BEGIN Given entries
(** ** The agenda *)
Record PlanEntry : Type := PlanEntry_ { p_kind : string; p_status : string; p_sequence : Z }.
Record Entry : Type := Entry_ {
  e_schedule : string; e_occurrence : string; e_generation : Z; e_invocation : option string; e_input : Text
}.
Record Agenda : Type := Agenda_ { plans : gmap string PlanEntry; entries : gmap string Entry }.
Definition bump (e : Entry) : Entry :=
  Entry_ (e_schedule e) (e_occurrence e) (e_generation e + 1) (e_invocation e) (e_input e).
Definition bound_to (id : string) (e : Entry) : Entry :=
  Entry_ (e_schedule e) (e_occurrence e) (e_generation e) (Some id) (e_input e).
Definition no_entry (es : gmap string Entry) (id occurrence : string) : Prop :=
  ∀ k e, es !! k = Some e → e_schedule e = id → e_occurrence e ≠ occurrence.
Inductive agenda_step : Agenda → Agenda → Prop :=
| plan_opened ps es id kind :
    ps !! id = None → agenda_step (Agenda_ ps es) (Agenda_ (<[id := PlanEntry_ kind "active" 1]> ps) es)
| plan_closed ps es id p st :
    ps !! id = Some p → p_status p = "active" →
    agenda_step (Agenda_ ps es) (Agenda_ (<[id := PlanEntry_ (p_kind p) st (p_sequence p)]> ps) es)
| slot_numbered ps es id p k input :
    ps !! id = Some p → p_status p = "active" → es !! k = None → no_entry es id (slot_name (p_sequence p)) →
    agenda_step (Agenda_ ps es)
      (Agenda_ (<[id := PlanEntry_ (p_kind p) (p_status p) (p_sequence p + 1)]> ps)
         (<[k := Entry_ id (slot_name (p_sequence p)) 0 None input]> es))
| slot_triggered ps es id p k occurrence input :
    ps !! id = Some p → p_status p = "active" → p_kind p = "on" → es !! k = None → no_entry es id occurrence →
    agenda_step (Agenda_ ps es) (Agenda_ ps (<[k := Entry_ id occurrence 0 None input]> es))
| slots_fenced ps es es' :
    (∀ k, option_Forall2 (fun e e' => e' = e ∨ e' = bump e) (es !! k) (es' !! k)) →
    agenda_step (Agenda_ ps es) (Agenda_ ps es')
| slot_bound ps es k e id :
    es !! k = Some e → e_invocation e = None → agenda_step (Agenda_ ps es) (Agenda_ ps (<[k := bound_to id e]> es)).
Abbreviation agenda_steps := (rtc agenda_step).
END Given entries
BEGIN Given entries
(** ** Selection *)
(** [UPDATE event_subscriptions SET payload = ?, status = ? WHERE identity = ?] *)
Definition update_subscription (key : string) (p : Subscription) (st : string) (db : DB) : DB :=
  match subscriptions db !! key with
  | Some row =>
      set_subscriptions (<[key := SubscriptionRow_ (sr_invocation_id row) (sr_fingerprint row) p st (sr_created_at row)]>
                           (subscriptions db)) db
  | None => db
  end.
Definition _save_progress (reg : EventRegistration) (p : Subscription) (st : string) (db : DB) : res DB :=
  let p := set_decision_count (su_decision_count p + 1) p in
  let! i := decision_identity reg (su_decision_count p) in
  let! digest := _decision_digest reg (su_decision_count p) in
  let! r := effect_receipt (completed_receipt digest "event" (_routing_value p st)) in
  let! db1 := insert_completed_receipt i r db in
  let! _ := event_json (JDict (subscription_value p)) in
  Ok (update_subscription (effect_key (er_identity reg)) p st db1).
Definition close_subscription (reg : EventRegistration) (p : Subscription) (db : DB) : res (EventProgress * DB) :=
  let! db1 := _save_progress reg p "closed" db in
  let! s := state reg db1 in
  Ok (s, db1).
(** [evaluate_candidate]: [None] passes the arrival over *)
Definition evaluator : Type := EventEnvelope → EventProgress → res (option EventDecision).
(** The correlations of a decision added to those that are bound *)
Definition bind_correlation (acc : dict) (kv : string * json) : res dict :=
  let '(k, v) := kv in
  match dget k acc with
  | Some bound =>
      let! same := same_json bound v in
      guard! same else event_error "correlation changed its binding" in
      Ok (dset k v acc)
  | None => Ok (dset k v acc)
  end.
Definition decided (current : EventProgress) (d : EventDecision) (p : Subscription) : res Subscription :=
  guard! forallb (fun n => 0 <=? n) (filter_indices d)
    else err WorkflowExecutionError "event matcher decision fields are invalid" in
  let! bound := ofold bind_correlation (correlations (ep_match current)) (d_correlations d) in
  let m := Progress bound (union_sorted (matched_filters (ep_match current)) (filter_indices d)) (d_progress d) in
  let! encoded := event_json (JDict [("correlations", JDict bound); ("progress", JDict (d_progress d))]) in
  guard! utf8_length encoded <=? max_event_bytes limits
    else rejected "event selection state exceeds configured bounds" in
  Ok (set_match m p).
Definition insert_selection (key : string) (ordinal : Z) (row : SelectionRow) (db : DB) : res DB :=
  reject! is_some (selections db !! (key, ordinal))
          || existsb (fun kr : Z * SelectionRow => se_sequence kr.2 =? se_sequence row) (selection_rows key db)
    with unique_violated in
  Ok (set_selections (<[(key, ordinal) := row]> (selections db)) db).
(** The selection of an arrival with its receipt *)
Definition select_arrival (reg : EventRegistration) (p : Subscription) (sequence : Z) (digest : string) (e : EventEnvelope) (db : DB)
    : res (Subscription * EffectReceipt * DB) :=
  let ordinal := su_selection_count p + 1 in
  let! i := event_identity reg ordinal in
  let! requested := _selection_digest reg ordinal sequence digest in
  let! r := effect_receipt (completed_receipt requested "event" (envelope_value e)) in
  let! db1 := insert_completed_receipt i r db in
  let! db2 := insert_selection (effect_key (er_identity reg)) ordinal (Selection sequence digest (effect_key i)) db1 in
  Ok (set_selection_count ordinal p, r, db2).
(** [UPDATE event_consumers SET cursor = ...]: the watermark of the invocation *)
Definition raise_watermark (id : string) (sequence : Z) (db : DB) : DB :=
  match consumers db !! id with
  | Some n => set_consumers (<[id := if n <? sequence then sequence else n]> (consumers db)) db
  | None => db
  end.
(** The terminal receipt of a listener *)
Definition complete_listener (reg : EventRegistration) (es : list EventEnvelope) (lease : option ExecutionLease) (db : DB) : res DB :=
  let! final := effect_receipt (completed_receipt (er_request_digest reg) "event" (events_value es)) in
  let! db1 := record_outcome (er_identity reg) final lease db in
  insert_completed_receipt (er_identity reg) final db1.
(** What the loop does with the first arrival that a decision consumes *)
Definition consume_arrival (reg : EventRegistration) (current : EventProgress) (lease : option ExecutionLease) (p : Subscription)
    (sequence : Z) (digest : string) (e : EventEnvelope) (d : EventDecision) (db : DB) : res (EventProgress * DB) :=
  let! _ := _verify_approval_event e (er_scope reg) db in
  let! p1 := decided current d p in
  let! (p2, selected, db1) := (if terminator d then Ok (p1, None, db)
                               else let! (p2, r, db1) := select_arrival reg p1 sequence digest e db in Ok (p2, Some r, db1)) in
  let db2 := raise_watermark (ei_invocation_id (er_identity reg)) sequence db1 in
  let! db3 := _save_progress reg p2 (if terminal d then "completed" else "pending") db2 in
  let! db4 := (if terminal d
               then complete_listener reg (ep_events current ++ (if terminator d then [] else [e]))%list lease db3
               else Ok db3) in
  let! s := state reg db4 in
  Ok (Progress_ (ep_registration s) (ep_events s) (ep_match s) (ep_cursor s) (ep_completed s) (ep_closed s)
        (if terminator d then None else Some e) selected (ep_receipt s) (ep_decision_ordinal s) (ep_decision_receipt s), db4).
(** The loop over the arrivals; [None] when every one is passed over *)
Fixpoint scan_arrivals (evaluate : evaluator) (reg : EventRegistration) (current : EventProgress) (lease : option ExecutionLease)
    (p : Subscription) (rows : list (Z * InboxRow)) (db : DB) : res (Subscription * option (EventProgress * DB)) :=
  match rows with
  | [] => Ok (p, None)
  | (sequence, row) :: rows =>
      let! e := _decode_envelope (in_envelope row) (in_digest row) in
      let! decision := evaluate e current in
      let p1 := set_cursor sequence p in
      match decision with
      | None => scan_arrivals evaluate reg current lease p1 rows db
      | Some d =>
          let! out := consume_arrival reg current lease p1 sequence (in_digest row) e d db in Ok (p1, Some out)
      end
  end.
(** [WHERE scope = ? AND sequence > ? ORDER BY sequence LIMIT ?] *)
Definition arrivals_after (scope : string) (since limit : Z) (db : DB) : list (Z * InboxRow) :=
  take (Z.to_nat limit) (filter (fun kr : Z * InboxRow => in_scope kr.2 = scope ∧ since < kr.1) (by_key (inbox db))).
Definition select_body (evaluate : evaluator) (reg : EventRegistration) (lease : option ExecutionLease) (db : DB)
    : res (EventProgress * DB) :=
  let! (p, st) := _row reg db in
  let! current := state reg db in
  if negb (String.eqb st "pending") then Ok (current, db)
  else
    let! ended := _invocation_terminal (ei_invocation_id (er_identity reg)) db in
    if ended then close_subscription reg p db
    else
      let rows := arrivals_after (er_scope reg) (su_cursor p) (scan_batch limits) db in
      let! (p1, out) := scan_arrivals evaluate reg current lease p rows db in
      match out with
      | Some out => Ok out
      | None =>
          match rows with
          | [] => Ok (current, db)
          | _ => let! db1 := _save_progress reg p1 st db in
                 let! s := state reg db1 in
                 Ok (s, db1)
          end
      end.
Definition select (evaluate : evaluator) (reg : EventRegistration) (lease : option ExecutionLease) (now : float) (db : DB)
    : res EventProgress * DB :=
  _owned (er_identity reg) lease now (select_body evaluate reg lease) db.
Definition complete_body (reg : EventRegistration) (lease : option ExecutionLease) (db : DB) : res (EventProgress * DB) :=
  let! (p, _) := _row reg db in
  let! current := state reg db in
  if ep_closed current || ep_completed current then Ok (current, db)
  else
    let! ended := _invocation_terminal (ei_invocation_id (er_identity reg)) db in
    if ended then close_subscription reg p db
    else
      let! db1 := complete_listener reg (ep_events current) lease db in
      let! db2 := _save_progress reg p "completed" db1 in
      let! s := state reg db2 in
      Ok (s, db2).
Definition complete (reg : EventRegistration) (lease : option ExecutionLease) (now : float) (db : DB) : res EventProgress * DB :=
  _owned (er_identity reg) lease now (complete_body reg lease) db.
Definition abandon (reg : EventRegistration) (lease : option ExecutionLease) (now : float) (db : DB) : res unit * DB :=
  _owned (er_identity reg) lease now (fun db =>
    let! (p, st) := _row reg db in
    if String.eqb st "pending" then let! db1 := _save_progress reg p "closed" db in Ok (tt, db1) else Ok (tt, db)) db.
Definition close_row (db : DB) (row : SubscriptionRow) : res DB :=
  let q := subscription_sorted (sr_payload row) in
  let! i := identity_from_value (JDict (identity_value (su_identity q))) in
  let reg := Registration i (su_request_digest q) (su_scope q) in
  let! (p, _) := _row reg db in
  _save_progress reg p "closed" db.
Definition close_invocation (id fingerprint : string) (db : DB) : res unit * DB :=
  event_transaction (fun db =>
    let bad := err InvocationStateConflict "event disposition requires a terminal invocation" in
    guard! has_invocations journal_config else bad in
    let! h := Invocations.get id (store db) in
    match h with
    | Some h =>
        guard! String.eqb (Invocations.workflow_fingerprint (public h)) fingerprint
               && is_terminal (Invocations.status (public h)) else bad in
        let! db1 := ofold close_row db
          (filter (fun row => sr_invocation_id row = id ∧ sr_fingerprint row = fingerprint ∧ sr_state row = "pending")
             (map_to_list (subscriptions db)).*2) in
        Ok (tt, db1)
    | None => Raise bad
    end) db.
END Given entries
= Exercise brief =
Repeat, exactly as they stand above, the lines from the line with "(<[k := Entry_ id (slot_name" to the line with "agenda_step (Agenda_ ps es) (Agenda_ ps es')", both lines included.

= Result of this exercise =
         (<[k := Entry_ id (slot_name (p_sequence p)) 0 None input]> es))
| slot_triggered ps es id p k occurrence input :
    ps !! id = Some p → p_status p = "active" → p_kind p = "on" → es !! k = None → no_entry es id occurrence →
    agenda_step (Agenda_ ps es) (Agenda_ ps (<[k := Entry_ id occurrence 0 None input]> es))
| slots_fenced ps es es' :
    (∀ k, option_Forall2 (fun e e' => e' = e ∨ e' = bump e) (es !! k) (es' !! k)) →
    agenda_step (Agenda_ ps es) (Agenda_ ps es')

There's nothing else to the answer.